Pluripotecy is the abilty to give rise to all differentiated cell types in the body. Pluripotent stem cells have been derived from mouse embryos and, more recently from other species, and caught the attention of the scientific community for two reasons: they can be expanded indefinitely in vitro and also differentiate into any cell type, making them the perfect tool for regenerative medicine; they also represent an intellectually fascinating cell type, given their lack of any developmental restriction.

We are interested in understanding the biology of PSCs, in particular by looking at the network of transcription factors and the signaling pathways feeding into it. To do so we combine molecular, cellular and computational biology.

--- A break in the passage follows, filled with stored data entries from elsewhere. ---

Definition promised (sha256_hex : string -> string) (route : account_route) tr (o : outcome app_error account_response) : Prop :=
  match o with
  | Raised _ => True
  | Done resp =>
      match route with
      | Verify => session_cookies resp = true ->
          exists a code v, VerifyEmailCode a code ↪ v ∈ tr /\ credential_accepted tr v
      | PasswordSignin => session_cookies resp = true ->
          exists a pw v, SignInWithPassword a pw ↪ v ∈ tr /\ credential_accepted tr v
      | InstantSignup => forall body k, content resp = inl body -> jget_str body "api_key" = Some k -> key_stored sha256_hex tr k
      | _ => True
      end
  end.

(** Close a licence from the trace of a symbolic execution. *)
Ltac allowed :=
  repeat match goal with
  | H : negb ?x = false |- _ => apply negb_false_iff in H; first [subst x | progress rewrite H in * | idtac]
  | H : negb ?x = true |- _ => apply negb_true_iff in H; first [subst x | progress rewrite H in * | idtac]
  | H : bool_decide _ = true |- _ => apply bool_decide_eq_true in H
  | H : bool_decide _ = false |- _ => apply bool_decide_eq_false in H
  | H : present _ = Some _ |- _ => apply present_Some in H as [H _]
  end.

Ltac licence :=
  allowed; cbn [account_licensed]; unfold allowance;
  repeat match goal with
  | |- _ /\ _ => split
  | |- Forall _ _ => rewrite ?Forall_app; repeat split; by repeat constructor
  | |- _ ↪ _ ∈ _ => in_trace
  | |- true = true -> _ => intros _
  | |- false = true -> _ => discriminate
  | |- _ = true -> _ => intros ?; allowed
  | |- signups_open _ => eexists; split; [in_trace|done]
  | |- invited _ _ => eexists _, _, _; split; [eassumption|]; split; [in_trace|done]
  | |- signups_open _ \/ invited _ _ =>
      first [left; eexists; split; [in_trace|done]
            |right; eexists _, _, _; split; [eassumption|]; split; [in_trace|done]]
  | |- exists ip, Limit _ ↪ _ ∈ _ => eexists; in_trace
  end; try done.

Create HintDb account_programs.
#[local] Hint Unfold otp_POST verify_POST resend_POST signin_POST reset_POST confirm_POST change_POST signup_GET instant_POST
  open_route parsed signupAllowed service_role on_callback on_tenant gate on_hook isSignupAllowed clock
  AuthCallback.createServiceRoleSupabaseClient AuthCallback.or_throw StripeWebhook.or_throw answered raise_error raise_thrown
  sendResendEmail send_link sendVerificationEmail sendPasswordResetEmail sendEmailCode sendSigninCode sendSignupCode
  checkEmailHasPassword bare_uuid mint_founder_key provisionInstantAccount recently_created rejected_signin
  signinMethodsForEmail unlockSpendOnInboxProof spendUnlockRequirement unlockSpendForUser unlockSpendForOrg
  getAuthenticatedUser OrgAccess.createServerSupabaseClient getClaims check_ticket recovering sign_out_here
  set_first_password replace_password change_password emailHasAccount send_code instant_answer recordAuditEvent
  mintApiKeySecret mintKeySecret : account_programs.

Ltac account_exec := autounfold with account_programs; exec.

Section facts.
Context {Bytes : Type} `{EqDecision Bytes}.
Variables (sign : string -> string) (bytes : string -> Bytes) (sha256_hex : string -> string).
Variable parse_url : string -> option (string * string).
Variables EXPLABS_WEBAPP_URL SUPABASE_SERVICE_ROLE_KEY : option string.
Variable r : account_request.

Abbreviation L := (account_licensed sign bytes r).
Abbreviation Q := (promised sha256_hex).

Lemma otp_licensed : spec L (Q Otp) [] (otp_POST parse_url EXPLABS_WEBAPP_URL r).
Proof. account_exec; licence. Qed.

Lemma reset_licensed : spec L (Q PasswordReset) [] (reset_POST parse_url EXPLABS_WEBAPP_URL r).
Proof. account_exec; licence. Qed.

Lemma resend_licensed : spec L (Q Resend) [] (resend_POST parse_url EXPLABS_WEBAPP_URL r).
Proof. account_exec; licence. Qed.

Lemma signup_licensed : spec L (Q Signup) [] (signup_GET parse_url EXPLABS_WEBAPP_URL r).
Proof. account_exec; licence. Qed.

(** Close what [licence] leaves of a route that seats a session. *)
Ltac credential :=
  cbn [promised answer_json coded session_cookies]; repeat case_bool_decide; try discriminate;
  first
  [ left; eexists; in_trace
  | intros _; eexists _, _, _; split; [in_trace|]; eexists; split; [reflexivity|]; split; [done|congruence]
  | eexists _, _, _, _; split; [in_trace|]; split; [eassumption|]; split; [eassumption|reflexivity] ].

Lemma verify_licensed : spec L (Q Verify) [] verify_POST.
Proof. account_exec; licence; credential. Qed.

Lemma signin_licensed : spec L (Q PasswordSignin) [] (signin_POST r).
Proof. account_exec; licence; credential. Qed.

Lemma presented_verifies ticket identity now expiresAt signature :
  presented_ticket ticket now = Some (expiresAt, signature) ->
  verifyPasswordRecoveryTicket sign bytes ticket identity now =
    bool_decide (bytes (sign (recovery_message identity expiresAt)) = bytes signature).
Proof.
  unfold presented_ticket, verifyPasswordRecoveryTicket. destruct ticket as [t|]; [|done]. simpl.
  destruct (split_on "." t) as [|x rest]; [done|]. destruct (rest !! 1%nat); [done|].
  destruct (safe_integer x) as [z|]; [|done]. case_decide; [done|]. by intros [= <- <-].
Qed.

Lemma posted_by (x : Thrown + json) body tr pw :
  x = inr body -> Tenant RequestBody ↪ x ∈ tr ->
  (parseResetPassword body = inr pw \/ exists p, parseChangePasswordPayload body = inr p /\ newPassword p = pw) ->
  posted_password tr pw.
Proof.
  intros -> Hin Hp. split; [|by exists body]. destruct Hp as [Hp|(p & Hp & <-)].
  - unfold parseResetPassword, too_short, invalid in Hp. destruct body; try done.
    destruct (long_enough _) eqn:Hl; [|done]. simplify_eq. by apply long_enough_Some in Hl as [_ ?].
  - by apply change_payload_exact in Hp as (_ & _ & ? & _).
Qed.

Lemma confirm_licensed :
  spec L (Q PasswordConfirm) [] (confirm_POST sign bytes SUPABASE_SERVICE_ROLE_KEY r).
Proof.
  account_exec; licence.
  - destruct x0 as [e|body]; [done|]. eapply posted_by; [reflexivity|in_trace|]. by left.
  - left. split; [done|].
    match goal with H : ?d ≫= recoverySessionIdentity = Some ?i |- _ => destruct d as [claims|] eqn:Hclaims; [|done] end.
    eexists claims, _, _. split; [eexists; split; [in_trace|done]|]. split; [eassumption|]. split; [done|].
    split; [in_trace|]. erewrite presented_verifies by eassumption. by apply bool_decide_eq_true.
Qed.

(** What the change route has read, as facts of its trace. *)
Lemma owner_of (d : db_result json) u a tr :
  RouteClaims ↪ inr d ∈ tr -> error d = None -> data d ≫= authenticatedUserFromClaims = Some u -> user_email u = Some a ->
  exists claims, data d = Some claims /\ session_owner tr claims (OrgAccess.user_id u) a.
Proof.
  intros Hin He Hu Ha. destruct (data d) as [claims|] eqn:Hd; [|done]. exists claims. split; [done|].
  split; [by exists d|]. simpl in Hu. rewrite Hu. destruct u. by simplify_eq/=.
Qed.

Lemma account_of (g : db_result json) u tr :
  RouteUser ↪ inr g ∈ tr ->
  bool_decide (error g <> None) || negb (bool_decide (data g ≫= (fun x => jget_str x "id") = Some u)) = false ->
  session_account tr u (data g).
Proof. intros Hin [He Hu]%orb_false_iff. allowed. exists g. split_and!; try done. by apply dec_stable. Qed.

Lemma first_proved d g u a h tr :
  RouteClaims ↪ inr d ∈ tr -> error d = None -> data d ≫= authenticatedUserFromClaims = Some u -> user_email u = Some a ->
  RouteUser ↪ inr g ∈ tr ->
  bool_decide (error g <> None) || negb (bool_decide (data g ≫= (fun x => jget_str x "id") = Some (OrgAccess.user_id u))) = false ->
  hasPasswordIdentity (data g) = true -> RpcEmailHasPassword a ↪ inr h ∈ tr ->
  match error h with None => data h ≫= jbool | Some _ => None end = Some false ->
  change_proved tr None.
Proof.
  intros H1 H2 H3 H4 H5 H6 H7 H8 H9. destruct (owner_of _ _ _ _ H1 H2 H3 H4) as (claims & _ & Hown).
  exists claims, (OrgAccess.user_id u), a, (data g). split; [done|]. split; [by apply account_of|]. split; [done|].
  exists h. split; [done|]. destruct (error h); [done|]. split; [done|].
  destruct (data h) as [[]|]; try done. by simplify_eq/=.
Qed.

Lemma current_proved d g u a v pw tr :
  RouteClaims ↪ inr d ∈ tr -> error d = None -> data d ≫= authenticatedUserFromClaims = Some u -> user_email u = Some a ->
  RouteUser ↪ inr g ∈ tr ->
  bool_decide (error g <> None) || negb (bool_decide (data g ≫= (fun x => jget_str x "id") = Some (OrgAccess.user_id u))) = false ->
  canChangePasswordForSession (data g) (data d) = true -> SignInWithPassword a pw ↪ inr v ∈ tr ->
  signed_in_as (OrgAccess.user_id u) v = true -> change_proved tr (Some pw).
Proof.
  intros H1 H2 H3 H4 H5 H6 H7 H8 H9. destruct (owner_of _ _ _ _ H1 H2 H3 H4) as (claims & Hd & Hown).
  exists claims, (OrgAccess.user_id u), a, (data g). split; [done|]. split; [by apply account_of|].
  rewrite Hd in H7. split; [done|]. by exists v.
Qed.

Lemma password_change_licensed : spec L (Q PasswordChange) [] change_POST.
Proof.
  account_exec; licence.
  all: try (destruct x0; [done|]; eapply posted_by; [reflexivity|in_trace|right; by eexists]).
  all: lazymatch goal with
  | |- _ \/ change_proved _ None => right; eapply first_proved
  | |- _ \/ change_proved _ (Some _) => right; eapply current_proved
  | |- (exists ip, _) \/ _ => right; edestruct owner_of as (claims & _ & Hown); [..|exists claims; eexists; exact Hown]
  end; try eassumption; in_trace.
Qed.
(** Ready for a mail or a key: none was sent or stored yet. *)
Definition fresh_request tr : Prop := Forall (fun e => mailed e = None) tr /\ unkeyed tr.

Lemma fresh_snoc tr e : fresh_request tr -> mailed e = None -> keyed e = false -> fresh_request (tr ++ [e]).
Proof. intros [H1 H2] He Hk. split; apply Forall_app; by split; [|constructor]. Qed.

Definition provision_post tr (o : outcome app_error InstantProvisionResult) : Prop :=
  match o with
  | Done result => Forall (fun e => mailed e = None) tr /\
      forall u org k credit pw, result = Created u org (Some k) credit pw -> key_stored sha256_hex tr k
  | Raised _ => True
  end.

Ltac unmailed := rewrite ?Forall_app; repeat split; try done; by repeat constructor.

Lemma founder_key_licensed tr user org nm :
  fresh_request tr -> created_here tr user ->
  (exists m, SelectFounderOrg user ↪ m ∈ tr /\ error m = None /\ data m = Some org) ->
  spec L (fun tr' o => Forall (fun e => mailed e = None) tr' /\
      match o with Done (inr k) => key_stored sha256_hex tr' k | _ => True end)
    tr (mint_founder_key sha256_hex user org nm).
Proof.
  intros [Hm Hk] Hc Hf. account_exec; try (split; [unmailed|done]); try done.
  all: try (split; [unmailed|]; eexists _, _; split; [in_trace|]; split; [eassumption|]; split; [congruence|reflexivity]).
  cbn [account_licensed key_created_by key_org key_row]. split; [apply Forall_app; split; [done|by repeat constructor]|].
  split.
  - destruct Hc as (a & pw & i & Hc). exists a, pw, i. apply elem_of_app. by left.
  - destruct Hf as (m & Hm' & ?). exists m. split; [|done]. apply elem_of_app. by left.
Qed.

Lemma provision_licensed tr email nm :
  fresh_request tr -> (exists ip, Limit (Start ip) ↪ true ∈ tr) -> signups_open tr ->
  spec L provision_post tr (provisionInstantAccount sha256_hex email None (Some nm)).
Proof.
  intros Hf (ip & Hip) (st & Hst & Hst'). unfold provisionInstantAccount, bare_uuid, answered, raise_thrown.
  exec_cbn. split; [done|]. intros u1. exec_cbn. split; [done|]. intros u2. exec_cbn. split.
  { split; [exists ip; do 2 (apply elem_of_app; left); done|]. split; [|done].
    exists st. split; [do 2 (apply elem_of_app; left); done|done]. }
  assert (forall x, fresh_request (((tr ++ [@Ev account_effects RandomUuid u1]) ++ [@Ev account_effects RandomUuid u2]) ++
    [@Ev account_effects (CreateUser email ("xpl-" +:+ replace_all "-" "" u1 +:+ replace_all "-" "" u2) None) x])) as Hf'
    by (intros; by repeat (apply fresh_snoc; [|done..])).
  intros [e|[f|[user|]]]; exec_cbn; try done.
  1: { destruct (isAlreadyRegistered f); (split; [apply Hf'|done]). }
  2: { split; [apply Hf'|done]. }
  split; [done|]. intros m. destruct (error m) as [e|] eqn:He; [|destruct (data m) as [org|] eqn:Hm]; exec_cbn.
  - split; [|intros x; split; [|done]].
    + split; [eexists _, _, _; in_trace|]. exists m. split; [in_trace|]. left. congruence.
    + destruct (fresh_snoc _ (@Ev account_effects (SelectFounderOrg user) m) (Hf' (inr (inr (Some user)))) eq_refl eq_refl) as [H _].
      apply Forall_app. by split; [|repeat constructor].
  - split; [done|]. intros c. apply spec_bind. eapply spec_post; [apply founder_key_licensed|].
    + by repeat (apply fresh_snoc; [|done..]).
    + eexists _, _, _. in_trace.
    + exists m. split; [in_trace|done].
    + intros tr' [[message|k]|e] [Hun Hk]; [..|done]; exec_cbn; (split; [done|]); [done|].
      intros ? ? ? ? ? [= _ _ <- _ _]. done.
  - split; [|intros x; split; [|done]].
    + split; [eexists _, _, _; in_trace|]. exists m. split; [in_trace|]. by right.
    + destruct (fresh_snoc _ (@Ev account_effects (SelectFounderOrg user) m) (Hf' (inr (inr (Some user)))) eq_refl eq_refl) as [H _].
      apply Forall_app. by split; [|repeat constructor].
Qed.

Lemma key_stored_grows tr tr' k : tr ⊆ tr' -> key_stored sha256_hex tr k -> key_stored sha256_hex tr' k.
Proof. intros Hs (row & ins & Hin & ?). exists row, ins. split; [by apply Hs|done]. Qed.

Our aim is to understand how the pluripotent state is obtained and maintained. By comparing PSCs from different species we will also obtain insights into the evolutionary conservation of the mechanism controlling pluripotency.

 

PSCs represent also a valuable experimental tool, given the possibility to genetically modify them and their ability to differentiate in vitro into virtually any cell type. For thesereasons we use PSCs to study the pathogenesis of neurodegenerative diseases. Specifically, we are modelling Huntington disease (HD) in PSCs with the aim to identify genes involved in the cellular toxicity caused by mutant Huntingtin, the protein responsible for HD. We will combine genome-wide genetic approaches and bioinformatics to identify and characterised genes involved in HD development and test them as potential therapeutic targets.